Motor Voltages	Unit	Description
u_sd	V	Direct axis voltage
u_sq	V	Quadrature axis voltage
u_sx	V	voltage in the counter-rotating system
u_sy	V	voltage in the counter-rotating system
u_a1	V	Phase voltage in phase a1
u_a2	V	Phase voltage in phase a2
u_b1	V	Phase voltage in phase b1
u_b2	V	Phase voltage in phase b2
u_c1	V	Phase voltage in phase c1
u_c2	V	Phase voltage in phase c2

Limits /	Nominal Value Dictionary Entries:
Entry	Description
i	General current limit / nominal value

Parameters:

motor_parameter – Motor parameter dictionary. Contents specified for each motor.
nominal_values – Nominal values for the motor quantities.
limit_values – Limits for the motor quantities.
motor_initializer –
Initial motor states (currents) (‘constant’, ‘uniform’, ‘gaussian’ sampled from

given interval or out of nominal motor values)
initial_limits – limits for of the initial state-value

CURRENTS = ['i_sd', 'i_sq', 'i_sx', 'i_sy']

List of the motor currents names

Type:: CURRENTS(list(str))

CURRENTS_IDX = [0, 1, 2, 3]

Indices for accessing all motor currents.

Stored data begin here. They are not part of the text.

(** The result is above the first state and every state received. *)
Lemma merge_all_above s l x :
  (∀ y z, y ∈ s :: l → z ∈ s :: l → compat y z) → x ∈ s :: l → absorbed x (merge_all s l).
Proof.
  revert s. induction l as [|y l IH]; intros s Hc Hx.
  { apply list_elem_of_singleton in Hx as ->. apply merge_idemp. }
  change (merge_all s (y :: l)) with (merge_all (merge s y) l).
  assert (∀ z, z ∈ s :: y :: l → Forall (compat z) l) as Hl.
  { intros z Hz. apply Forall_forall. intros z' Hz'. apply Hc; [done|by do 2 right]. }
  apply elem_of_cons in Hx as [->|[->|Hx]%elem_of_cons].
  - apply absorbed_merge_all; [apply Hl; by left|]. apply absorbed_merge, merge_idemp.
    apply Hc; [by left|by right; left].
  - apply absorbed_merge_all; [apply Hl; by right; left|].
    unfold absorbed. by rewrite merge_assoc, merge_idemp.
  - apply IH; [|by right].
    assert (∀ z, z ∈ s :: y :: l → compat z (merge s y)) as Hm.
    { intros z Hz. apply compat_merge; apply Hc; try done; [by left|by right; left]. }
    assert (∀ z, z ∈ l → z ∈ s :: y :: l) as Hin by (intros; by do 2 right).
    intros z z' [->|Hz]%elem_of_cons [->|Hz']%elem_of_cons.
    + apply compat_merge; apply compat_sym, Hm; [by left|by right; left].
    + by apply compat_sym, Hm, Hin.
    + by apply Hm, Hin.
    + apply Hc; by apply Hin.
Qed.

(** ... and below whatever is above them all. *)
Lemma merge_all_below s l u :
  absorbed s u → Forall (λ x, absorbed x u) l → absorbed (merge_all s l) u.
Proof.
  intros Hs Hl. revert s Hs. induction Hl as [|x l Hx _ IH]; intros s Hs; [done|].
  apply IH. unfold absorbed in *. by rewrite <-merge_assoc, Hs.
Qed.

Lemma compat_merge_all u s l : compat u s → Forall (compat u) l → compat u (merge_all s l).
Proof.
  intros Hs Hl. revert s Hs. induction Hl as [|x l Hx _ IH]; intros s Hs; [done|].
  by apply IH, compat_merge.
Qed.

(** Replicas that have seen the same states, in whatever order and however
    often each, are in equivalent states. *)
Lemma merge_all_converge s l s' l' :
  (∀ y z, y ∈ s :: l → z ∈ s :: l → compat y z) →
  (∀ x, x ∈ s :: l ↔ x ∈ s' :: l') →
  merge_all s l ≡ merge_all s' l'.
Proof.
  intros Hc Heq.
  assert (∀ y z, y ∈ s' :: l' → z ∈ s' :: l' → compat y z) as Hc'
    by (intros y z Hy%Heq Hz%Heq; auto).
  assert (∀ s1 l1 s2 l2, (∀ y z, y ∈ s1 :: l1 → z ∈ s1 :: l1 → compat y z) →
    (∀ x, x ∈ s2 :: l2 → x ∈ s1 :: l1) → absorbed (merge_all s2 l2) (merge_all s1 l1)) as Hle.
  { intros s1 l1 s2 l2 Hc1 Hin. apply merge_all_below; [|apply Forall_forall; intros x Hx];
      apply merge_all_above; try done; apply Hin; [by left|by right]. }
  assert (∀ x, x ∈ s' :: l' → compat x (merge_all s l)) as Hx.
  { intros x Hx. apply Heq in Hx. apply compat_merge_all; [apply Hc; [done|by left]|].
    apply Forall_forall. intros y Hy. apply Hc; [done|by right]. }
  assert (absorbed (merge_all s' l') (merge_all s l)) as Hab by (apply Hle; [done|apply Heq]).
  assert (absorbed (merge_all s l) (merge_all s' l')) as Hba by (apply Hle; [done|apply Heq]).
  transitivity (merge (merge_all s l) (merge_all s' l')); [by symmetry|].
  transitivity (merge (merge_all s' l') (merge_all s l)); [|done].
  apply merge_comm, compat_merge_all; [|apply Forall_forall; intros x Hl'];
    apply compat_sym, Hx; [by left|by right].
Qed.
End convergence.

(** ** The loop of the merges

    [for (k, v) in &other { let e = self.entry(k).or_insert(d); *e = f(e, v) }];
    the order of the loop does not matter. *)

Definition merge_entries {K V W} `{Countable K} (f : option V → W → V) (m : gmap K V)
    (other : gmap K W) : gmap K V :=
  map_fold (λ k v m, <[k := f (m !! k) v]> m) m other.

Lemma merge_entries_lookup {K V W} `{Countable K} (f : option V → W → V) (m : gmap K V)
    (other : gmap K W) k :
  merge_entries f m other !! k =
    match other !! k with Some v => Some (f (m !! k) v) | None => m !! k end.
Proof.
  unfold merge_entries. revert k.
  apply (map_fold_weak_ind (λ r other, ∀ k, r !! k =
    match other !! k with Some v => Some (f (m !! k) v) | None => m !! k end)).
  - intros k. by rewrite lookup_empty.
  - intros i x o r Hi IH k. destruct (decide (i = k)) as [->|Hne].
    + by rewrite !lookup_insert_eq, IH, Hi.
    + by rewrite !lookup_insert_ne by done.
Qed.

(** ** G-Counter *)

(** One slot per agent, of 64 bits. *)
Record GCounter : Type := mkGCounter { counts : gmap string N }.

Definition wrap_n (n : N) : N := (n `mod` 2 ^ 64)%N.

Definition GCounter_new : GCounter := mkGCounter ∅.
Definition GCounter_increment_by (agent_id : string) (amount : N) (c : GCounter) : GCounter :=
  mkGCounter (<[agent_id := wrap_n (default 0%N (counts c !! agent_id) + amount)]> (counts c)).
Definition GCounter_increment (agent_id : string) (c : GCounter) : GCounter :=
  GCounter_increment_by agent_id 1 c.
Definition GCounter_value (c : GCounter) : N :=
  map_fold (λ _ count sum, wrap_n (sum + count)) 0%N (counts c).
Definition agent_count (agent_id : string) (c : GCounter) : N :=
  default 0%N (counts c !! agent_id).
Definition probe_record_probe (now : Z) (p : CooldownProbe) : CooldownProbe :=
  mkCooldownProbe (cp_provider p) (cooldown_until p) (Some now) (probe_failures p) (cp_config p).
Definition probe_record_recovery (now : Z) (p : CooldownProbe) : CooldownProbe :=
  mkCooldownProbe (cp_provider p) now (last_probe p) 0 (cp_config p).
Definition probe_record_failure (now : Z) (p : CooldownProbe) : CooldownProbe :=
  mkCooldownProbe (cp_provider p) (cooldown_until p) (Some now) (wrap32 (probe_failures p + 1))
    (cp_config p).
Definition probe_is_expired (now : Z) (p : CooldownProbe) : bool := (cooldown_until p <=? now)%Z.

Record ProbeRecoveryManager : Type := mkProbeRecoveryManager {
  probes : gmap string CooldownProbe;
  prm_config : ProbeConfig;
}.

Definition ProbeRecoveryManager_new (config : ProbeConfig) : ProbeRecoveryManager :=
  mkProbeRecoveryManager ∅ config.
Definition register_cooldown (now : Z) (provider : string) (cooldown : Z)
    (m : ProbeRecoveryManager) : ProbeRecoveryManager :=
  mkProbeRecoveryManager
    (<[provider := CooldownProbe_new provider (now + cooldown) (prm_config m)]> (probes m))
    (prm_config m).
Definition record_probe (now : Z) (provider : string) (m : ProbeRecoveryManager) :
    ProbeRecoveryManager :=
  mkProbeRecoveryManager (alter (probe_record_probe now) provider (probes m)) (prm_config m).
Definition record_recovery (provider : string) (m : ProbeRecoveryManager) :
    ProbeRecoveryManager :=
  mkProbeRecoveryManager (delete provider (probes m)) (prm_config m).
Definition record_probe_failure (now : Z) (provider : string) (m : ProbeRecoveryManager) :
    ProbeRecoveryManager :=
  mkProbeRecoveryManager (alter (probe_record_failure now) provider (probes m)) (prm_config m).

(** The clock is read once per probe; one reading for all is among them. *)
Definition providers_to_probe (now : Z) (m : ProbeRecoveryManager) : list string :=
  cp_provider <$> filter (λ p, should_probe now p = true) (map_to_list (probes m)).*2.
Definition gc_expired (now : Z) (m : ProbeRecoveryManager) : ProbeRecoveryManager :=
  mkProbeRecoveryManager (filter (λ kp, probe_is_expired now kp.2 = false) (probes m))
    (prm_config m).
Definition is_in_cooldown (now : Z) (provider : string) (m : ProbeRecoveryManager) : bool :=
  match probes m !! provider with
  | Some p => negb (probe_is_expired now p)
  | None => false
  end.

(** ** The state machine's runs *)

(** The transitions that may change the state. *)
Definition moves (s : FallbackState) (e : FallbackEvent) : bool :=
  match s, e with
  | Succeeded _ _, _ | Exhausted _, _ | Aborted _, _ => false
  | _, EvUserAbort | _, EvTimeout _ => true
  | Idle, EvStart _ => true
  | Idle, _ => false
  | Attempting _ _ _, EvStart _ => false
  | _, _ => true
  end.

Definition run_events (s : FallbackState) (es : list FallbackEvent) : FallbackState :=
  foldl transition s es.
Fixpoint count_moves (s : FallbackState) (es : list FallbackEvent) : nat :=
  match es with
  | [] => 0
  | e :: es => (if moves s e then 1 else 0) + count_moves (transition s e) es
  end.

(** What is left to do in a state that is not [Idle]. *)
Definition weight (s : FallbackState) : nat :=
  match s with
  | Idle => 0
  | Selecting [] => 1
  | Selecting candidates => 3 * length candidates
  | Attempting _ remaining _ => 3 * length remaining + 2
  | Retrying _ _ remaining _ => 3 * length remaining + 1
  | Succeeded _ _ | Exhausted _ | Aborted _ => 0
  end.

Lemma transition_weight s e :
  s ≠ Idle →
  transition s e ≠ Idle ∧
  if moves s e then weight (transition s e) < weight s else transition s e = s.
Proof.
  intros Hs. destruct s as [|[|c cs]|c [|c0 cs] a|c r|c err [|c' cs] h|h|r], e; simpl; try done;
    split; done || lia.
Qed.

Lemma moves_bounded s es : s ≠ Idle → count_moves s es + weight (run_events s es) ≤ weight s.
Proof.
  revert s. induction es as [|e es IH]; intros s Hs; simpl; [lia|].
  destruct (transition_weight s e Hs) as [Hs' Hw]. specialize (IH _ Hs').
  change (run_events s (e :: es)) with (run_events (transition s e) es).
  destruct (moves s e); [lia|]. rewrite Hw in *. lia.
Qed.

Lemma run_events_not_idle s es : s ≠ Idle → run_events s es ≠ Idle.
Proof.
  revert s. induction es as [|e es IH]; intros s Hs; [done|].
  apply (IH (transition s e)). by apply transition_weight.
Qed.

(** What the provider answers to a candidate. *)
Inductive Outcome : Type :=
| O_Success (response : ProviderResponse)
| O_Retryable (error : FallbackError)
| O_Fatal (error : FallbackError).

Definition outcome_event (o : Outcome) : FallbackEvent :=
  match o with
  | O_Success response => EvProviderSuccess response
  | O_Retryable error => EvRetryableError error
  | O_Fatal error => EvFatalError error
  end.

(** A caller that reports each candidate's outcome, and steps the machine with
    some event [nudge] where it waits for none. *)
Definition drive (outcome : ModelCandidate → Outcome) (nudge : FallbackEvent) (s : FallbackState) :
    FallbackState :=
  match s with
  | Attempting current _ _ => transition s (outcome_event (outcome current))
  | _ => transition s nudge
  end.

Definition benign (e : FallbackEvent) : Prop :=
  match e with EvUserAbort | EvTimeout _ => False | _ => True end.

Lemma benign_table e s : benign e → transition s e = transition_table s e.
Proof. by destruct e. Qed.

Lemma drive_selecting outcome nudge c cs :
  benign nudge → drive outcome nudge (Selecting (c :: cs)) = Attempting c cs 0.
Proof. intros Hn. simpl. by rewrite benign_table. Qed.
Lemma drive_retrying outcome nudge c e cs h :
  benign nudge → drive outcome nudge (Retrying c e cs h) =
    match cs with [] => Exhausted h | _ => Selecting cs end.
Proof. intros Hn. simpl. by rewrite benign_table. Qed.

Lemma drive_attempting outcome nudge c cs a :
  drive outcome nudge (Attempting c cs a) =
    match outcome c with
    | O_Success response => Succeeded c response
    | O_Fatal error => Exhausted [mkFallbackAttempt c (Some error) None]
    | O_Retryable error => Retrying c error cs [mkFallbackAttempt c None None]
    end.
Proof. simpl. by destruct (outcome c). Qed.

(** The state after [k] steps, and the candidates attempted on the way. *)
Definition after (outcome : ModelCandidate → Outcome) (nudge : FallbackEvent) (k : nat) (s : FallbackState) :
    FallbackState := Nat.iter k (drive outcome nudge) s.
Fixpoint attempted (outcome : ModelCandidate → Outcome) (nudge : FallbackEvent) (k : nat) (s : FallbackState) :
    list ModelCandidate :=
  match k with
  | O => []
  | S k => match s with Attempting current _ _ => [current] | _ => [] end ++
           attempted outcome nudge k (drive outcome nudge s)
  end.

Definition retryable (outcome : ModelCandidate → Outcome) (c : ModelCandidate) : Prop :=
  match outcome c with O_Retryable _ => True | _ => False end.

Lemma after_add outcome nudge j k s : after outcome nudge (j + k) s = after outcome nudge k (after outcome nudge j s).
Proof. unfold after. by rewrite Nat.add_comm, Nat.iter_add. Qed.

Lemma attempted_add outcome nudge j k s :
  attempted outcome nudge (j + k) s = attempted outcome nudge j s ++ attempted outcome nudge k (after outcome nudge j s).
Proof.
  revert s. induction j as [|j IH]; intros s; [done|]. cbn [Nat.add attempted]. rewrite IH, <- (assoc_L (++)).
  f_equal. unfold after. by rewrite Nat.iter_succ_r.
Qed.

(** Candidates that fail retryably are tried one after the other. *)
Lemma retryable_tried outcome nudge pre c rest : benign nudge → Forall (retryable outcome) pre →
  after outcome nudge (3 * length pre) (Selecting (pre ++ c :: rest)) = Selecting (c :: rest) ∧
  attempted outcome nudge (3 * length pre) (Selecting (pre ++ c :: rest)) = pre.
Proof.
  intros Hn. induction 1 as [|d pre Hd _ [IH1 IH2]]; [done|]. cbn [length app].
  replace (3 * S (length pre)) with (3 + 3 * length pre) by lia. rewrite after_add, attempted_add.
  assert (after outcome nudge 3 (Selecting (d :: pre ++ c :: rest)) = Selecting (pre ++ c :: rest) ∧
    attempted outcome nudge 3 (Selecting (d :: pre ++ c :: rest)) = [d]) as [-> ->]; [|by rewrite IH1, IH2].
  unfold after. cbn [attempted Nat.iter nat_rect]. rewrite drive_selecting, drive_attempting by done.
  unfold retryable in Hd. destruct (outcome d); [done| |done]. rewrite drive_retrying by done. by destruct pre.
Qed.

Type:: CURRENTS_IDX(list(int))

HAS_JACOBIAN = True: Parameter indicating if the class is implementing the optional jacobian function

VOLTAGES = ['u_sd', 'u_sq', 'u_sx', 'u_sy']

List of the motor input voltages names

Type:: VOLTAGES(list(str))

electrical_jacobian(state, u_in, omega, *args)[source]

Calculation of the jacobian of each motor ODE for the given inputs / The motors ODE-System.

Overriding this method is optional for each subclass. If it is overridden, the parameter HAS_JACOBIAN must also be set to True. Otherwise, the jacobian will not be called.

Parameters:

state (ndarray(float)) – The motors state.
u_in (list(float)) – The motors input voltages.
omega (float) – Angular velocity of the motor

Returns:

[0]: Derivatives of all electrical motor states over all electrical motor states shape:(states x states) [1]: Derivatives of all electrical motor states over omega shape:(states,) [2]: Derivative of Torque over all motor states shape:(states,)

Return type:

Tuple(ndarray, ndarray, ndarray)

electrical_ode(state, u_dqxy, omega, *_)[source]

The differential equation of the Six phase PMSM.

Parameters:

state – The current state of the motor. [i_sd, i_sq, i_sx, i_sy, epsilon]
omega – electrical rotational speed
u_qdxy – The input voltages [u_sd, u_sq, u_sx, u_sy]

Returns:

The derivatives of the state vector d/dt([i_sd, i_sq, i_sx, i_sy, epsilon])

i_in(state)[source]

Parameters:: state (ndarray(float)) – ODE state of the motor
Returns:: List of all currents flowing into the motor.
Return type:: list(float)

property initial_limits: Returns: dict: nominal motor limits for choosing initial values

initialize(state_space, state_positions, **__)

Initializes given state values. Values can be given as a constant or sampled random out of a statistical distribution. Initial value is in range of the nominal values or a given interval. Values are written in initial_states attribute

Parameters:

state_space (gymnasium.Box) – normalized state space boundaries (given by physical system)
state_positions (dict) – indices of system states (given by physical system)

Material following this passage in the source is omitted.